Baby boy has arrived. We call him Viggo. Silas calls him Lego. I guess in his head it’s the same 🙂 although he is harder to play with at the moment. He is so small compared to Silas, who now seems gigantic! I had read that this would happen and it is actually true. It is especially funny when I change Viggo’s nappy and then Silas’ nappy afterwards. Silas seems way to big to still use nappies. We had sort of started toilet training Silas, but we are pausing now as becoming a big brother is change enough right now. He seems to be handling it quite well. Especially now that I can take care of him more and more.
Just before birth when I was way too big and after birth when I was recovering, it was very hard to take care of Silas and obviously he was mad and sad. I was mad and sad! I missed him terribly and I’m guessing he missed me terribly too. However, as I said the more I recover, the more I can take care of Silas again and the happier we both are and the more accepting of Viggo he is. I sense he is going to be a great big brother! We are still getting to know Viggo, and he us, so it remains to be discovered what kind of little brother he will become. A great one, I am sure, but now he is only 2,5 weeks old.
I am getting used to sleepless nights and constant feeding and nappy change. In my next life I want to be a man! Although Baby-daddy is quite helpful and I wouldn’t want to do this without him. Single parents must be superhuman or something, otherwise I don’t see how they manage. We also have 3 grandparents close by to help out and I still find it hard. There are so many expats here in Luxembourg who are all alone and they must be superhuman as well. Especially those with several children. One is hard enough, add a second or third and a village is needed! Gladly, I have the feeling that, at least the English speaking, expat community is very helpful and nobody should be feeling alone.
It’s just about asking for help, which for many people is quite hard to do. For me it’s really easy. I am very good at delegating, so good in fact that I often end up doing nothing. Family and friends don’t like me very much for that, but I find it quite practical 😉 Don’t be afraid to ask for help. People usually want to help and it’s so much easier for them, if they know what they can do for you. Just the other day, a friend came by to see the baby and within 10 minutes, she was hanging my laundry while I was feeding 🙂
For emotional support though, I have a hard time asking for help. When I am sad, I prefer to deal with it alone as supposed to talking to a friend. I know this is not ideal and I wish I would be better at calling up a friend to talk. This is something I would like to work on this year!
It can be quite lonely in the beginning with a newborn baby. It is hard or complicated to leave the house. It has to fit the baby’s feeding and nap schedule and you have to remember all the stuff to bring. If you are a practical person like me, you also need to plan the outing so that you always have access to a place to feed and change the baby should this be necessary. And finally you have to be fresh enough to want to leave the house.
So unless your friends come to your house, it is quite a daunting task to see friends. The crazy Danes have come up with a brilliant concept they call “Spis og Skrid” or “SOS”, literally translated means “eat and piss off”. It means guests come, guests eat and guests leave. This way you can still see your friends and you don’t mess with the children’s bedtime.

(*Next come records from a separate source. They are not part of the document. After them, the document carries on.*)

(** A strictly larger visited set leaves strictly fewer addresses. *)
Lemma visited_shrinks (U V : gset Z) a :
  a ∈ U -> a ∉ V -> size (U ∖ ({[a]} ∪ V)) < size (U ∖ V).
Proof. intros HU HV. apply subset_size. set_solver. Qed.

(** One level of the traversal: the recursive calls have enough fuel when
    the visited set grew, or when a struct or array is being taken apart. *)
Lemma switch_enough U M fuel id path args w vis n :
  (forall y, y ∈ heap_values h -> bounded U M y) -> bounded U M w ->
  (forall p x a, bounded U M x -> size (U ∖ vis) * S M + gsize x < fuel ->
     is_Some (toFactsRecursive unicode_lower render h fuel id p x vis a)) ->
  (size (U ∖ vis) < n /\ n * S M <= fuel \/
   is_ref w = false /\ size (U ∖ vis) * S M + gsize w <= fuel) ->
  is_Some match sub_values unicode_lower h path args w with
          | Some subs => mjoin <$> mapM (λ '(p, a, x),
              toFactsRecursive unicode_lower render h fuel id p x vis a) subs
          | None => Some [generatePrimitiveFact render id path w args]
          end.
Proof.
  intros Hh Hw IH Hcase.
  destruct (sub_values _ _ _ _ _) as [subs|] eqn:Hs; [|done].
  apply fmap_is_Some, mapM_is_Some_2, Forall_forall. intros [[p a] x] Hin.
  assert (Hx : bounded U M x) by (eapply bounded_sub; eauto).
  apply IH; [done|]. pose proof (sub_values_elem _ _ _ _ _ _ _ Hs Hin) as Hsub.
  destruct Hx as [Hx _], Hcase as [[Hlt Hn]|[Hr Hn]]; [nia|].
  rewrite Hr in Hsub. lia.
Qed.

Lemma toFacts_fuel_enough U M fuel id path v visited args :
  (forall y, y ∈ heap_values h -> bounded U M y) -> bounded U M v -> 1 <= M ->
  size (U ∖ visited) * S M + gsize v < fuel ->
  is_Some (toFactsRecursive unicode_lower render h fuel id path v visited args).
Proof.
  intros Hh Hv HM. revert path v visited args Hv.
  induction fuel as [|fuel IH]; intros path v visited args Hv Hf; [lia|].
  assert (Hv' : bounded U M (strip_iface v)).
  { destruct Hv as [H1 H2]. pose proof (strip_iface_size v).
    split; [lia|]. by rewrite strip_iface_addrs. }
  pose proof (strip_iface_size v) as Hsz. cbn [toFactsRecursive].
  assert (Hin : forall w, strip_iface v = w -> is_ref w = false ->
    is_Some match sub_values unicode_lower h path args w with
          | Some subs => mjoin <$> mapM (λ '(p, a, x),
              toFactsRecursive unicode_lower render h fuel id p x visited a) subs
          | None => Some [generatePrimitiveFact render id path w args]
          end).
  { intros w <- Hr. eapply (switch_enough U M _ _ _ _ _ _ (size (U ∖ visited)));
      [done|done|intros; by apply IH|right; split; [done|lia]]. }
  assert (Hptr : forall a w, a ∈ U -> a ∉ visited -> bounded U M w ->
    is_Some match sub_values unicode_lower h path args w with
          | Some subs => mjoin <$> mapM (λ '(p, a', x),
              toFactsRecursive unicode_lower render h fuel id p x ({[a]} ∪ visited) a') subs
          | None => Some [generatePrimitiveFact render id path w args]
          end).
  { intros a w HU HV Hw. pose proof (visited_shrinks U visited a HU HV) as Hshr.
    eapply (switch_enough U M _ _ _ _ _ _ (size (U ∖ visited)));
      [done|done|intros; by apply IH|left; lia]. }
  destruct (strip_iface v) as [| | | | | | | |w|fs|es|[[a c]|]|[[a c]|]|[[a c]|]] eqn:E;
    try (by apply (Hin _ eq_refl)); try done.
  all: pose proof Hv' as [_ Ha]; simpl in Ha.
  all: destruct (decide (a ∈ visited)); [done|].
  all: apply Hptr; [set_solver|done|]; auto using bounded_pointee.
Qed.

Lemma sum_list_app l k : sum_list (l ++ k) = sum_list l + sum_list k.
Proof. induction l; simpl; lia. Qed.

Lemma gsize_pos v : 1 <= gsize v.
Proof. destruct v; simpl; lia. Qed.
End Termination.

Lemma ToFacts_some unicode_lower render (h : Heap) (id : string) (input : GoVal) :
  exists facts, ToFacts unicode_lower render h id input = Some facts.
Proof.
  assert (H : is_Some (toFactsRecursive unicode_lower render h (to_facts_fuel h input) id "" input ∅ [])).
  { apply toFacts_fuel_enough with (U := universe h input) (M := max_size h input).
    - intros v Hv. split.
      + unfold max_size. pose proof (sum_list_elem (gsize v) (map gsize (heap_values h))) as Hle.
        rewrite list_elem_of_fmap in Hle. specialize (Hle (ex_intro _ v (conj eq_refl Hv))). lia.
      + intros a Ha. unfold universe. rewrite elem_of_list_to_set, elem_of_app. right.
        apply list_elem_of_join. exists (addrs v). split; [done|]. apply list_elem_of_fmap. eauto.
    - split; [unfold max_size; lia|]. intros a Ha. unfold universe.
      rewrite elem_of_list_to_set, elem_of_app. by left.
    - unfold max_size. pose proof (gsize_pos input). lia.
    - unfold to_facts_fuel. rewrite difference_empty_L.
      enough (gsize input <= max_size h input) by lia. unfold max_size. lia. }
  unfold ToFacts. destruct input; first [by exists [] | by destruct H as [facts Hf]; exists facts].
Qed.

(** C26: [ToFacts] is total: on every payload and every heap - shared pointers
    and reference cycles included - the recursion ends and facts are returned;
    the cycle check on addresses is enough. *)
Theorem ToFacts_total unicode_lower render (h : Heap) (id : string) (input : GoVal) :
  exists facts, ToFacts unicode_lower render h id input = Some facts.
Proof. apply ToFacts_some. Qed.

(** A map that contains itself ([m["self"] = m]). *)
Definition cyclic_heap : Heap := {[ 0%nat := CellMap [("self", GIface (GMap (Some (1%Z, 0%nat))))] ]}.
Definition cyclic_map : GoVal := GMap (Some (1%Z, 0%nat)).

Lemma flattenRecursive_cyclic render fuel node st :
  flattenRecursive render cyclic_heap fuel node cyclic_map st = None /\
  flattenRecursive render cyclic_heap fuel node (GIface cyclic_map) st = None.
Proof.
  revert node st. induction fuel as [|f IH]; intros node st; [done|].
  split; [|apply IH].
  assert (Hc : flatten_children cyclic_heap (GMap (Some (1%Z, 0%nat)))
               = [("self", GIface cyclic_map)]) by reflexivity.
  unfold cyclic_map at 1. cbn [flattenRecursive]. rewrite Hc.
  destruct st as [[facts counter] visited]. cbn [foldl mbind option_bind].
  destruct f as [|[|f']]; [done|done|]. unfold cyclic_map at 1. cbn [unwrap mbind option_bind isComplexKind].
  apply IH.
Qed.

We had such a night last Friday. Our friends came, we ate and they left. Bedtime was only moved a little bit and mommy could go to bed early as well. Having a baby or having children does not mean you have to stop living. You can still do pretty much the same things as before, with a little planning and adjustments it is possible.
Although I do miss a good glass of wine and getting a little tipsy among good friends!
All in good time, all in good time my friend.